■ DATA TO PROCESS:
(** The block under !defined(NDEBUG). *)
Definition fromfe_check (rX rY rZ : fe) : option unit :=
  let! check_iz := fe_invert rZ in
  let! check_x := fe_mul rX check_iz in
  let! check_y := fe_mul rY check_iz in
  let! check_x := fe_sq check_x in
  let! check_y := fe_sq check_y in
  let! check_v := fe_mul check_x check_y in
  let! check_v := fe_mul fe_d check_v in
  let! check_v := fe_add check_v check_x in
  let! check_v := fe_sub check_v check_y in
  let! check_v := fe_add check_v fe_1 in
  let! nz := fe_isnonzero check_v in
  c_assert (nz =? 0).

Definition ge_fromfe_frombytes_vartime (s : list Z) : option ge_p2 :=
  let! l := fe_load (fun l => l) s in
  let! u := fe_load_carry l in
  let! v := fe_sq2 u in
  let w := fe_1 in
  let! w := fe_add v w in
  let! x := fe_sq w in
  let! y := fe_mul fe_ma2 v in
  let! x := fe_add x y in
  let! (rX, z, sign) := fromfe_root u v w x in
  let! rX := fromfe_setsign rX sign in
  let! rZ := fe_add z w in
  let! rY := fe_sub z w in
  let! rX := fe_mul rX rZ in
  let! _ := fromfe_check rX rY rZ in
  Some (mkp2 rX rY rZ).

(** ** The constants *)

Definition mont_A : Z := 486662.

Lemma fe_ma_val : fe_val fe_ma = - mont_A.
Proof. reflexivity. Qed.

Lemma fe_ma2_val : fe_val fe_ma2 == - (mont_A * mont_A).
Proof. vm_compute. reflexivity. Qed.

Lemma fffb1_sq : fe_val fe_fffb1 * fe_val fe_fffb1 == -2 * mont_A * (mont_A + 2).
Proof. vm_compute. reflexivity. Qed.
Lemma fffb2_sq : fe_val fe_fffb2 * fe_val fe_fffb2 == 2 * mont_A * (mont_A + 2).
Proof. vm_compute. reflexivity. Qed.
Lemma fffb3_sq : fe_val fe_fffb3 * fe_val fe_fffb3 == - fe_val fe_sqrtm1 * mont_A * (mont_A + 2).
Proof. vm_compute. reflexivity. Qed.
Lemma fffb4_sq : fe_val fe_fffb4 * fe_val fe_fffb4 == fe_val fe_sqrtm1 * mont_A * (mont_A + 2).
Proof. vm_compute. reflexivity. Qed.
Lemma d_mont : (mont_A + 2) * d25519 == - (mont_A - 2).
Proof. vm_compute. reflexivity. Qed.

Lemma fffb_bd : fe_bd 101 fe_fffb1 /\ fe_bd 101 fe_fffb2 /\ fe_bd 101 fe_fffb3 /\ fe_bd 101 fe_fffb4 /\
  fe_bd 101 fe_ma /\ fe_bd 101 fe_ma2.
Proof. conjs; vm_compute; intuition discriminate. Qed.

Lemma i_nonsquare x : ~ (x * x == fe_val fe_sqrtm1).
Proof. apply root_nonsquare, sqrtm1_sq. Qed.
Lemma opp_i_nonsquare x : ~ (x * x == - fe_val fe_sqrtm1).
Proof.
  apply root_nonsquare. transitivity (fe_val fe_sqrtm1 * fe_val fe_sqrtm1); [apply cong_ring; ring|].
  exact sqrtm1_sq.
Qed.

(** (1 + i)^2 = 2i. *)
Lemma two_nonsquare x : ~ (x * x == 2).
Proof.
  intros E. set (i := fe_val fe_sqrtm1). pose proof sqrtm1_sq as I. fold i in I.
  assert (N : ~ (x == 0)) by (intros X0; rewrite X0 in E; discriminate E).
  pose proof (inv_cong x N) as J. set (j := x ^ (P25519 - 2)) in *. clearbody j.
  apply (i_nonsquare ((1 + i) * j)). fold i. clearbody i.
  assert (H : 2 * (j * j) == 1).
  { rewrite <- E. transitivity ((x * j) * (x * j)); [apply cong_ring; ring|]. now rewrite J. }
  transitivity ((1 + 2 * i + i * i) * (j * j)); [apply cong_ring; ring|]. rewrite I.
  transitivity (i * (2 * (j * j))); [apply cong_ring; ring|]. rewrite H. apply cong_ring. ring.
Qed.
Lemma denom_nonsquare x : ~ (x * x == 2 * (mont_A - 1)).
Proof. apply nonsquare. vm_compute. reflexivity. Qed.

(** ** What cannot vanish *)

Lemma w_nonzero u : ~ (2 * (u * u) + 1 == 0).
Proof.
  intros H. apply (two_nonsquare (2 * fe_val fe_sqrtm1 * u)).
  transitivity (4 * (u * u) * (fe_val fe_sqrtm1 * fe_val fe_sqrtm1)); [apply cong_ring; ring|].
  rewrite sqrtm1_sq. transitivity (2 - 2 * (2 * (u * u) + 1)); [apply cong_ring; ring|].
  rewrite H. reflexivity.
Qed.

Lemma x_nonzero u w : w == 2 * (u * u) + 1 -> ~ (w * w - mont_A * mont_A * (2 * (u * u)) == 0).
Proof.
  intros W H. destruct (Z.eq_dec (u mod P25519) 0) as [U|U].
  - apply (proj1 (modp_0 u)) in U. rewrite U, W, U in H. discriminate H.
  - assert (N : ~ (mont_A * u == 0)).
    { apply mul_nonzero; [discriminate|]. intros E. apply U. now apply (proj2 (modp_0 _)). }
    pose proof (inv_cong _ N) as I. set (j := (mont_A * u) ^ (P25519 - 2)) in *. clearbody j.
    apply (two_nonsquare (w * j)).
    transitivity ((w * w - mont_A * mont_A * (2 * (u * u))) * (j * j) + 2 * ((mont_A * u * j) * (mont_A * u * j)));
      [apply cong_ring; ring|].
    rewrite H, I. reflexivity.
Qed.

Lemma z_nonzero_pos u : ~ (- mont_A * (2 * (u * u)) + (2 * (u * u) + 1) == 0).
Proof.
  intros H. apply (denom_nonsquare (2 * (mont_A - 1) * u)).
  transitivity (2 * (mont_A - 1) - 2 * (mont_A - 1) * (- mont_A * (2 * (u * u)) + (2 * (u * u) + 1)));
    [apply cong_ring; ring|].
  rewrite H. reflexivity.
Qed.

Lemma z_nonzero_neg u : ~ (- mont_A + (2 * (u * u) + 1) == 0).
Proof.
  intros H. apply (denom_nonsquare (2 * u)).
  transitivity (2 * (mont_A - 1) + 2 * (- mont_A + (2 * (u * u) + 1))); [apply cong_ring; ring|].
  rewrite H. reflexivity.
Qed.

(** ** The four cases of the root *)

Lemma fourth_root c : c * c * (c * c) == 1 ->
  c == 1 \/ c == -1 \/ c == fe_val fe_sqrtm1 \/ c == - fe_val fe_sqrtm1.
Proof.
  intros C. destruct (square_of_one (c * c) C) as [H|H].
  - destruct (square_of_one c H); auto.
  - set (i := fe_val fe_sqrtm1). pose proof sqrtm1_sq as I. fold i in I. clearbody i.
    assert (E : (c - i) * (c + i) == 0).
    { transitivity (c * c - i * i); [apply cong_ring; ring|]. rewrite H, I. reflexivity. }
    destruct (mul_cong_0 _ _ E) as [F|F]; [|right; right; right].
    + right; right; left. now apply cong_sub_0.
    + apply cong_sub_0. rewrite <- F. apply cong_ring. ring.
Qed.
(* ===== verification/Ed25519.v ===== *)
(** The contract of the ge_ functions of libcryptonote/crypto/crypto-ops.c over the
    group of curve points [cpt]: the group operations, scalar multiplications with
    the tables of crypto-ops-data.c, encoding and decoding, stated on the points
    that the limb representations stand for. *)
From Stdlib Require Import ZArith Lia List Bool.
From stdpp Require Import base list.
From S2P Require Import Prelude CInt Bytes Fe25519 FeBytes FePow Prime25519 Edwards CurveGroup Ge25519 Recode ScalarMult GeBaseData GeBase GeCodec GeFromFe.
Import ListNotations.
Local Open Scope Z_scope.
Local Open Scope fld_scope.

(** ** Lemmas *)

(** An encoding has one decoding. *)
Lemma pt_encode_bytes P : is_bytes 32 (pt_encode P).
Proof. split; [apply length_le_bytes | apply le_bytes_byte]. Qed.

Lemma square_roots a b : a * a == b * b -> a == b \/ a == - b.
Proof.
  intros E. assert (Z0 : (a - b) * (a + b) == 0).
  { transitivity (a * a - b * b); [apply cong_ring; ring|]. apply cong_sub_0 in E. exact E. }
  destruct (mul_cong_0 _ _ Z0) as [H|H]; [left; now apply cong_sub_0 | right].
  apply cong_sub_0. rewrite <- H. apply cong_ring. ring.
Qed.

Lemma pt_encode_inj (P Q : cpt) : pt_encode (proj1_sig P) = pt_encode (proj1_sig Q) -> P = Q.
Proof.
  intros E. symmetry in E. apply pt_encode_iff in E; [|apply pt_encode_bytes].
  pose proof (proj1 (pt_encode_iff _ (proj1_sig Q) (pt_encode_bytes _)) eq_refl) as [E1 E2].
  rewrite E1, E2 in E. destruct (cpt_mod P) as [PX PY], (cpt_mod Q) as [QX QY].
  pose proof (cpt_curve P) as CP. pose proof (cpt_curve Q) as CQ. apply cpt_eq.
  destruct (proj1_sig P) as [x1 y1], (proj1_sig Q) as [x2 y2]. cbn [fst snd] in *.
  destruct E as [EY EX]. rewrite PY, QY in EY. subst y2.
  apply curve_x in CP, CQ. rewrite <- CQ in CP. split; cbn [fst snd]; [|reflexivity].
  rewrite !(Z.mul_comm (_ + 1)) in CP. apply (mul_cong_cancel _ _ _ (denominator_v y1)) in CP.
  destruct (square_roots _ _ CP) as [H|H]; [exact H|].
  destruct (Z.eq_dec (x2 mod P25519) 0) as [X0|X0].
  - apply (proj1 (modp_0 _)) in X0. rewrite H, X0. reflexivity.
  - exfalso. rewrite (cong_mod_eq _ _ H) in EX. rewrite opp_parity in EX by (now rewrite <- modp_0). lia.
Qed.

Lemma ge_p2_dbl_wide P R p : on_curve P -> ed_add P P R -> p2_rep_wide P p ->
  safe (ge_p2_dbl p) (p1p1_rep R).
Proof.
  intros C A ((? & ? & ?) & N & X & Y). unfold ge_p2_dbl. fe_steps.
  split; [conjs; cbn [p1X p1Y p1Z p1T]; fe_done|]. cbn [p1X p1Y p1Z p1T].
  apply (dbl_core P R (fe_val (p2Z p) * fe_val (p2Z p)) _ _ _ _ C A); [now apply mul_nonzero| | | |];
    fe_vals; apply cong_ring; ring.
Qed.

(** The bounds a ge_p2 leaves ge_fromfe_frombytes_vartime with are good for ge_mul8. *)
Lemma ge_mul8_wide (a : cpt) t : p2_rep_wide (g_xy a) t -> safe (ge_mul8 t) (p1p1_rep (g_xy (g_mul 8 a))).
Proof.
  intros R. unfold ge_mul8.
  eapply safe_bind; [apply (ge_p2_dbl_wide _ (g_xy (g_add a a)) _ (g_xy_curve a) (g_xy_add a a) R)|]. intros r0 R0.
  eapply safe_bind; [apply ge_p1p1_to_p2_rep, R0|]. intros t1 R1.
  rewrite <- (g_mul_1 a), g_mul_double in R1.
  eapply safe_bind; [eapply g_ge_p2_dbl, R1|]. intros r2 R2.
  eapply safe_bind; [apply ge_p1p1_to_p2_rep, R2|]. intros t3 R3.
  eapply safe_mono; [eapply g_ge_p2_dbl; eassumption|]. intros r R'.
  now rewrite !g_mul_double in R'.
Qed.

Lemma wide_of_p2 P h : p2_rep P h -> p2_rep_wide P h.
Proof.
  intros ((X & Y & Zb) & R). split; [|exact R]. conjs; (eapply fe_bd_mono; [|eassumption]; lia).
Qed.

(** A concrete point for the witnesses: the base point as ge_p3. *)
Definition base_p3 : ge_p3 :=
  mkp3 (mkfe (-14297830) (-7645148) 16144683 (-16471763) 27570974 (-2696100) (-26142465) 8378389 20764389 8758491)
       (mkfe (-26843541) (-6710886) 13421773 (-13421773) 26843546 6710886 (-13421773) 13421773 (-26843546) (-6710886))
       fe_1
       (mkfe 28827062 (-6116119) (-27349572) 244363 8635006 11264893 19351346 13413597 16611511 (-6414980)).

Lemma base_p3_rep : p3_rep (g_xy base_point) base_p3.
Proof.
  split; [conjs; vm_compute; intuition discriminate|]. split; [exact one_neq_0|].
  conjs; vm_compute; reflexivity.
Qed.

Definition base_precomp : ge_precomp := nth 0 ge_Bi ge_precomp_0.

Lemma base_precomp_rep : precomp_rep (g_xy base_point) base_precomp.
Proof. rewrite <- (g_mul_1 base_point). exact (proj2 ge_Bi_multiples 0%nat base_precomp eq_refl). Qed.

Definition scalar_ex2 : list Z := [2] ++ repeat 0 31.

Lemma scalar_ex2_slide : slide_scalar scalar_ex2.
Proof. split; [reflexivity|]. split; [repeat constructor; discriminate | vm_compute; reflexivity]. Qed.

(** ** Properties *)

(** C1.  Scalar multiplication by the base point.  With the table ge_base of
    crypto-ops-data.c, for every 32-byte scalar a with a[31] <= 127,
    ge_scalarmult_base terminates without overflow and its result represents
    a * B in the group of the curve. *)
Theorem ge_scalarmult_base_correct a x : is_bytes 32 a -> last a = Some x -> x <= 127 ->
  exists h, ge_scalarmult_base ge_base a = Some h /\ p3_rep (g_xy (g_mul (le_val a) base_point)) h.
Proof.
  intros [L F] La X. apply safe_some.
  apply (ge_scalarmult_base_rep base_point ge_base a x ge_base_multiples); auto.
Qed.

Lemma ge_scalarmult_base_correct_witness :
  exists h, ge_scalarmult_base ge_base scalar_ex2 = Some h /\
            p3_rep (g_xy (g_mul (le_val scalar_ex2) base_point)) h.
Proof.
  apply (ge_scalarmult_base_correct scalar_ex2 0);
    [split; [reflexivity | repeat constructor; discriminate] | reflexivity | discriminate].
Defined.

(** C30.  Scalar multiplication of an arbitrary curve point: ge_scalarmult
    represents a * A, for every scalar with a[31] <= 127. *)
Theorem ge_scalarmult_correct (P : cpt) A a x : p3_rep (g_xy P) A ->
  Forall is_byte a -> last a = Some x -> x <= 127 ->
  exists r, ge_scalarmult a A = Some r /\ p2_rep (g_xy (g_mul (le_val a) P)) r.
Proof. intros R F La X. apply safe_some. exact (ge_scalarmult_rep P A a x R F La X). Qed.

Lemma ge_scalarmult_correct_witness :
  exists r, ge_scalarmult scalar_ex2 base_p3 = Some r /\ p2_rep (g_xy (g_mul (le_val scalar_ex2) base_point)) r.
Proof.
  apply (ge_scalarmult_correct base_point base_p3 scalar_ex2 0 base_p3_rep);
    [repeat constructor; discriminate | reflexivity | discriminate].
Defined.



(** Ring signatures' a * A + b * B with B given by ge_dsm_precomp: the table
    built from B and the table lookup compose to the sum of the two multiples. *)
Theorem ge_double_scalarmult_precomp_vartime_correct (P Q : cpt) A B a b :
  p3_rep (g_xy P) A -> p3_rep (g_xy Q) B -> slide_scalar a -> slide_scalar b ->
  exists Bi r, ge_dsm_precomp B = Some Bi /\
    ge_double_scalarmult_precomp_vartime a A b Bi = Some r /\
    p2_rep (g_xy (g_add (g_mul (le_val a) P) (g_mul (le_val b) Q))) r.
Proof.
  intros RA RB SA SB. destruct (safe_some _ _ (ge_dsm_precomp_rep Q B RB)) as (Bi & E & LB & MB).
  destruct (safe_some _ _ (ge_double_scalarmult_precomp_rep P Q A Bi a b RA LB MB SA SB)) as (r & Er & R).
  exists Bi, r. auto.
Qed.

Lemma ge_double_scalarmult_precomp_vartime_correct_witness :
  exists Bi r, ge_dsm_precomp base_p3 = Some Bi /\
    ge_double_scalarmult_precomp_vartime scalar_ex2 base_p3 scalar_ex2 Bi = Some r /\
    p2_rep (g_xy (g_add (g_mul (le_val scalar_ex2) base_point) (g_mul (le_val scalar_ex2) base_point))) r.
Proof.
  exact (ge_double_scalarmult_precomp_vartime_correct base_point base_point base_p3 base_p3 scalar_ex2 scalar_ex2
    base_p3_rep base_p3_rep scalar_ex2_slide scalar_ex2_slide).
Defined.

(** C3.  Decoding.  On every 32-byte string ge_frombytes_vartime returns: 0 with a
    representation of the point the string encodes, or -1, and then the string is
    the encoding of no curve point. *)
Theorem ge_frombytes_vartime_correct s : is_bytes 32 s ->
  exists r, ge_frombytes_vartime s = Some r /\
    match r with
    | Some h => exists P : cpt, s = pt_encode (g_xy P) /\ p3_rep (g_xy P) h
    | None => forall P : cpt, s <> pt_encode (g_xy P)
    end.
Proof. intros S. apply safe_some, (ge_frombytes_vartime_safe s S). Qed.

Lemma ge_frombytes_vartime_correct_witness :
  exists r, ge_frombytes_vartime scalar_ex2 = Some r /\
    match r with
    | Some h => exists P : cpt, scalar_ex2 = pt_encode (g_xy P) /\ p3_rep (g_xy P) h
    | None => forall P : cpt, scalar_ex2 <> pt_encode (g_xy P)
    end.
Proof. apply ge_frombytes_vartime_correct. split; [reflexivity | repeat constructor; discriminate]. Defined.

(** C2.  Round trip.  Whatever coordinates represent P, ge_p3_tobytes writes the one
    32-byte encoding of P, and ge_frombytes_vartime reads a representation of the
    same P back. *)
Theorem ge_tobytes_frombytes_roundtrip (P : cpt) h : p3_rep (g_xy P) h ->
  exists s h', ge_p3_tobytes h = Some s /\ is_bytes 32 s /\
    ge_tobytes (ge_p3_to_p2 h) = Some s /\
    ge_frombytes_vartime s = Some (Some h') /\ p3_rep (g_xy P) h'.
Proof.
  intros R. pose proof (ge_p3_tobytes_safe _ _ R) as E.
  pose proof (ge_tobytes_safe _ _ (ge_p3_to_p2_rep _ _ R)) as E2.
  destruct (safe_some _ _ (ge_frombytes_vartime_safe _ (pt_encode_bytes (g_xy P)))) as (r & Er & Hr).
  destruct r as [h'|]; [|now destruct (Hr P)]. destruct Hr as (Q & EQ & RQ).
  apply pt_encode_inj in EQ. subst Q.
  exists (pt_encode (g_xy P)), h'. auto using pt_encode_bytes.
Qed.

Lemma ge_tobytes_frombytes_roundtrip_witness :
  exists s h', ge_p3_tobytes base_p3 = Some s /\ is_bytes 32 s /\
    ge_tobytes (ge_p3_to_p2 base_p3) = Some s /\
    ge_frombytes_vartime s = Some (Some h') /\ p3_rep (g_xy base_point) h'.
Proof. exact (ge_tobytes_frombytes_roundtrip base_point base_p3 base_p3_rep). Defined.

(** C4.  Hashing to the curve.  Every 32-byte string is mapped to a curve point: no
    assertion of ge_fromfe_frombytes_vartime fails, its debug check included, and
    the point is the one the Elligator map gives for the integer of the string;
    ge_mul8 of it represents eight times that point, in the wide bounds the map
    leaves its coordinates in. *)
Theorem hash_to_point_correct s : is_bytes 32 s ->
  exists h (P : cpt) r t, ge_fromfe_frombytes_vartime s = Some h /\
    p2_rep_wide (g_xy P) h /\ fromfe_point (le_val s) (g_xy P) /\
    ge_mul8 h = Some r /\ ge_p1p1_to_p3 r = Some t /\ p3_rep (g_xy (g_mul 8 P)) t.
Proof.
  intros S. destruct (safe_some _ _ (ge_fromfe_frombytes_vartime_safe s S)) as (h & E & P & R & F).
  destruct (safe_some _ _ (ge_mul8_wide P h R)) as (r & Er & R8).
  destruct (safe_some _ _ (ge_p1p1_to_p3_rep _ _ R8)) as (t & Et & Rt).
  exists h, P, r, t. auto 6.
Qed.

Lemma hash_to_point_correct_witness :
  exists h (P : cpt) r t, ge_fromfe_frombytes_vartime scalar_ex2 = Some h /\
    p2_rep_wide (g_xy P) h /\ fromfe_point (le_val scalar_ex2) (g_xy P) /\
    ge_mul8 h = Some r /\ ge_p1p1_to_p3 r = Some t /\ p3_rep (g_xy (g_mul 8 P)) t.
Proof. apply hash_to_point_correct. split; [reflexivity | repeat constructor; discriminate]. Defined.

(** C32.  Addition and subtraction.  For operands that represent P and Q, the four
    additions of ge_add, ge_sub, ge_madd and ge_msub, converted back by
    ge_p1p1_to_p3, represent P + Q and P - Q, with no exceptional case (P = Q,
    P = -Q and the neutral element included) and no overflow. *)
Theorem ge_add_sub_correct (P Q : cpt) p q m : p3_rep (g_xy P) p -> cached_rep (g_xy Q) q ->
  precomp_rep (g_xy Q) m ->
  exists a b c d, (let! t := ge_add p q in ge_p1p1_to_p3 t) = Some a /\
    (let! t := ge_madd p m in ge_p1p1_to_p3 t) = Some b /\
    (let! t := ge_sub p q in ge_p1p1_to_p3 t) = Some c /\
    (let! t := ge_msub p m in ge_p1p1_to_p3 t) = Some d /\
    p3_rep (g_xy (g_add P Q)) a /\ p3_rep (g_xy (g_add P Q)) b /\
    p3_rep (g_xy (g_add P (g_opp Q))) c /\ p3_rep (g_xy (g_add P (g_opp Q))) d.
Proof.
  intros RP RQ RM.
  assert (T : forall R (o : option ge_p1p1), safe o (p1p1_rep R) ->
            exists a, (let! t := o in ge_p1p1_to_p3 t) = Some a /\ p3_rep R a).
  { intros R o S. apply safe_some. eapply safe_bind; [exact S|]. apply ge_p1p1_to_p3_rep. }
  destruct (T _ _ (g_ge_add P Q p q RP RQ)) as (a & Ea & Ra).
  destruct (T _ _ (g_ge_madd P Q p m RP RM)) as (b & Eb & Rb).
  destruct (T _ _ (g_ge_sub P Q p q RP RQ)) as (c & Ec & Rc).
  destruct (T _ _ (g_ge_msub P Q p m RP RM)) as (d & Ed & Rd).
  exists a, b, c, d. conjs; assumption.
Qed.

Lemma ge_add_sub_correct_witness :
  exists a b c d, (let! t := ge_add base_p3 ge_cached_0 in ge_p1p1_to_p3 t) = Some a /\
    (let! t := ge_madd base_p3 ge_precomp_0 in ge_p1p1_to_p3 t) = Some b /\
    (let! t := ge_sub base_p3 ge_cached_0 in ge_p1p1_to_p3 t) = Some c /\
    (let! t := ge_msub base_p3 ge_precomp_0 in ge_p1p1_to_p3 t) = Some d /\
    p3_rep (g_xy (g_add base_point g_zero)) a /\ p3_rep (g_xy (g_add base_point g_zero)) b /\
    p3_rep (g_xy (g_add base_point (g_opp g_zero))) c /\ p3_rep (g_xy (g_add base_point (g_opp g_zero))) d.
Proof.
  exact (ge_add_sub_correct base_point g_zero base_p3 ge_cached_0 ge_precomp_0
    base_p3_rep ge_cached_0_rep ge_precomp_0_rep).
Defined.

(** Doubling and the conversions between representations: ge_p2_dbl and
    ge_p3_dbl give 2P, and ge_p1p1_to_p2, ge_p1p1_to_p3, ge_p3_to_p2 and
    ge_p3_to_cached keep the point. *)
Theorem ge_dbl_convert_correct (P : cpt) h : p3_rep (g_xy P) h ->
  exists r a b c, ge_p3_dbl h = Some r /\ ge_p2_dbl (ge_p3_to_p2 h) = Some r /\
    ge_p1p1_to_p2 r = Some a /\ ge_p1p1_to_p3 r = Some b /\ ge_p3_to_cached h = Some c /\
    p2_rep (g_xy (g_add P P)) a /\ p3_rep (g_xy (g_add P P)) b /\ cached_rep (g_xy P) c /\
    p2_rep (g_xy P) (ge_p3_to_p2 h).
Proof.
  intros R. destruct (safe_some _ _ (g_ge_p3_dbl P h R)) as (r & Er & Rr).
  destruct (safe_some _ _ (ge_p1p1_to_p2_rep _ _ Rr)) as (a & Ea & Ra).
  destruct (safe_some _ _ (ge_p1p1_to_p3_rep _ _ Rr)) as (b & Eb & Rb).
  destruct (safe_some _ _ (ge_p3_to_cached_rep _ _ R)) as (c & Ec & Rc).
  exists r, a, b, c. conjs; try assumption. now apply ge_p3_to_p2_rep.
Qed.

Lemma ge_dbl_convert_correct_witness :
  exists r a b c, ge_p3_dbl base_p3 = Some r /\ ge_p2_dbl (ge_p3_to_p2 base_p3) = Some r /\
    ge_p1p1_to_p2 r = Some a /\ ge_p1p1_to_p3 r = Some b /\ ge_p3_to_cached base_p3 = Some c /\
    p2_rep (g_xy (g_add base_point base_point)) a /\ p3_rep (g_xy (g_add base_point base_point)) b /\
    cached_rep (g_xy base_point) c /\ p2_rep (g_xy base_point) (ge_p3_to_p2 base_p3).
Proof. exact (ge_dbl_convert_correct base_point base_p3 base_p3_rep). Defined.

(** The tables of crypto-ops-data.c: entry j of row i of ge_base represents
    (j+1) * 256^i * B, entry j of ge_Bi represents (2j+1) * B, and both have all
    their rows. *)
Theorem ge_tables_correct : length ge_base = 32%nat /\ base_table base_point ge_base /\
  length ge_Bi = 8%nat /\ odd_multiples precomp_rep base_point ge_Bi.
Proof.
  split; [reflexivity|]. split; [exact ge_base_multiples | exact ge_Bi_multiples].
Qed.

(** The constants of crypto-ops-data.c: -121666 d = 121665, fe_d2 = 2d,
    fe_sqrtm1^2 = -1, fe_ma = -A, fe_ma2 = -A^2, and the four square roots that
    ge_fromfe_frombytes_vartime multiplies by. *)
Theorem fe_constants_correct :
  -121666 * fe_val fe_d == 121665 /\ fe_val fe_d2 == 2 * fe_val fe_d /\
  fe_val fe_sqrtm1 * fe_val fe_sqrtm1 == -1 /\
  fe_val fe_ma = -486662 /\ fe_val fe_ma2 == - (486662 * 486662) /\
  fe_val fe_fffb1 * fe_val fe_fffb1 == -2 * mont_A * (mont_A + 2) /\
  fe_val fe_fffb2 * fe_val fe_fffb2 == 2 * mont_A * (mont_A + 2) /\
  fe_val fe_fffb3 * fe_val fe_fffb3 == - fe_val fe_sqrtm1 * mont_A * (mont_A + 2) /\
  fe_val fe_fffb4 * fe_val fe_fffb4 == fe_val fe_sqrtm1 * mont_A * (mont_A + 2).
Proof. conjs; vm_compute; reflexivity. Qed.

■ EXERCISE DIRECTIONS:
How many lines of the material above contain the word "crypto"? Answer with the number only.

■ SOLUTION FOR THIS EXERCISE:
5